Yu
Xiuhua has experienced both extremes of contemporary Chinese life. She endured cerebral
palsy, grinding rural, and a loveless arranged marriage to a man twenty years
her senior, before finding her unlikely literary fame and fortune as an
internet poet. Yu became the toast of Beijing, but she is still the same person
she always was. Fan Jian documents Yu as she deals with her overnight success
and lingering family resentments in Still
Tomorrow (trailer
here),
which screens during this year’s Hoc Docs.
Yin
Shiping always thought Yu was lucky he agreed to the marriage her grandmother
Zhou Jinxiang arranged.
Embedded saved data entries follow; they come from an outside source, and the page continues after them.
(** C8. What the guard decides depends on the presented cookie, the secret
    and the clock only: whatever the two record stores hold, the decisions
    agree, a token that verifies is accepted with its identity attached,
    and the guard leaves the world as it found it, without a store call. *)
Theorem guard_is_stateless (request request' : Request) (env env' : Env)
    (w w' : World) :
  access_token request = access_token request' →
  jwt_secret env = jwt_secret env' →
  now env = now env' →
  decision (canActivate hs256 request env w)
  = decision (canActivate hs256 request' env' w') ∧
  (∀ token identity,
     access_token request = Some token →
     verify hs256 (jwt_secret env) (now env) token = inr identity →
     decision (canActivate hs256 request env w) = inr (true, Some identity) ∧
     decision (canActivate hs256 request' env' w') = inr (true, Some identity)) ∧
  (canActivate hs256 request env w).2 = w ∧
  events_of (canActivate hs256 request) env w = [].
Proof.
  intros Hcookie Hsecret Hnow.
  assert (Hdec : decision (canActivate hs256 request env w)
                 = decision (canActivate hs256 request' env' w')).
  { unfold decision.
    destruct (access_token request) as [token|] eqn:Htoken.
    - symmetry in Hcookie.
      rewrite (canActivate_verified _ _ _ _ Htoken),
              (canActivate_verified _ _ _ _ Hcookie), Hsecret, Hnow.
      destruct (verify hs256 _ _ token); reflexivity.
    - unfold canActivate. rewrite Htoken, <- Hcookie. reflexivity. }
  split; [exact Hdec|]. split; [|split].
  - intros token identity Htoken Hok. rewrite <- Hdec.
    assert (decision (canActivate hs256 request env w)
            = inr (true, Some identity)) as ->;
      [|split; reflexivity].
    unfold decision. rewrite (canActivate_verified _ _ _ _ Htoken), Hok. reflexivity.
  - apply canActivate_world.
  - unfold events_of. rewrite canActivate_world. apply drop_all.
Qed.

(** ** Logout *)

(** C9. Logout answers 200 and leaves neither [access_token] nor
    [refresh_token] in the jar, whatever the jar held; a second logout gives
    the same response and the same jar as the first. *)
Theorem logout_idempotent (jar : gmap string CookieValue) :
  res_status (logout_exchange jar).1 = OK ∧
  (logout_exchange jar).2 !! "access_token" = None ∧
  (logout_exchange jar).2 !! "refresh_token" = None ∧
  logout_exchange (logout_exchange jar).2 = logout_exchange jar.
Proof.
  unfold logout_exchange, receive; simpl.
  repeat split.
  - rewrite lookup_delete_ne by discriminate. apply lookup_delete_eq.
  - apply lookup_delete_eq.
  - f_equal.
    rewrite (delete_delete (delete "access_token" jar) "access_token" "refresh_token").
    rewrite !delete_delete_eq. reflexivity.
Qed.

(** ** The service *)

Lemma logOperation_run (message : string) (env : Env) (w : World) :
  logOperation message env w
  = (inr tt, mkWorld (db w) (trace w ++ audit_events message env)).
Proof.
  unfold logOperation, audit_events, logger_info, gateway_broadcast,
    console_error, try_catch, bind, ask, emit, throw, ret.
  destruct (logger_fault env), (gateway_fault env); cbn;
    rewrite <- ?app_assoc; reflexivity.
Qed.

Lemma logger_info_run (line : string) (env : Env) (w : World) :
  logger_info line env w
  = match logger_fault env with
    | Some reason => (inl (JsError reason), w)
    | None => (inr tt, mkWorld (db w) (trace w ++ [LogLine line]))
    end.
Proof.
  unfold logger_info, bind, ask, emit, throw.
  destruct (logger_fault env); reflexivity.
Qed.

Lemma broadcasts_audit_events (message : string) (env : Env) :
  broadcasts (audit_events message env) = [message].
Proof.
  unfold audit_events.
  destruct (logger_fault env), (gateway_fault env); reflexivity.
Qed.

Lemma broadcasts_app (l k : list Event) :
  broadcasts (l ++ k) = (broadcasts l ++ broadcasts k)%list.
Proof. apply omap_app. Qed.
For nearly twenty years it deceptively appeared to work
on a practical level, largely because Yin was often absent, working seasonally
in Beijing. They managed to have a son together (whom Yu keeps entirely
off-camera), but they were not exactly a lovey-dovey couple. Then, like a bolt
of lightning out of the clear blue sky, Yu’s poetry goes viral, especially the
verse that would become the title of her bestselling debut collection: “Cross
half of China to sleep with you.”
The
obvious sexual connotations are rather bold for today’s Mainland China, but the
themes of separation, alienation, and yearning speak directly to both hardscrabble
migrant workers and frequent flying wage slaves. However, it was her triumph of
adversity story that the Chinese media really embraced—and it is that image which
Yu herself tries so very hard to subvert.
To
his estimable credit, Fan (who brought the excellent My Land to Hot Docs last year) understands Yu is a woman with the
same complicated emotions and desires of any other ordinary individual and not
just some sort of reductive feel-good symbol. Frankly, Yu can be a bit of a
pill in many of the private moments Fan captured, but let’s be honest, she’s
earned the right.
Clearly,
she is also a genuine talent. Even in the stilted syntax of the on-screen
translations, Yu’s imagery is absolutely arresting. Several scholars at a Yu
Xiuhua liken her to Emily Dickinson, which seems rather lazy, because it is so
apt.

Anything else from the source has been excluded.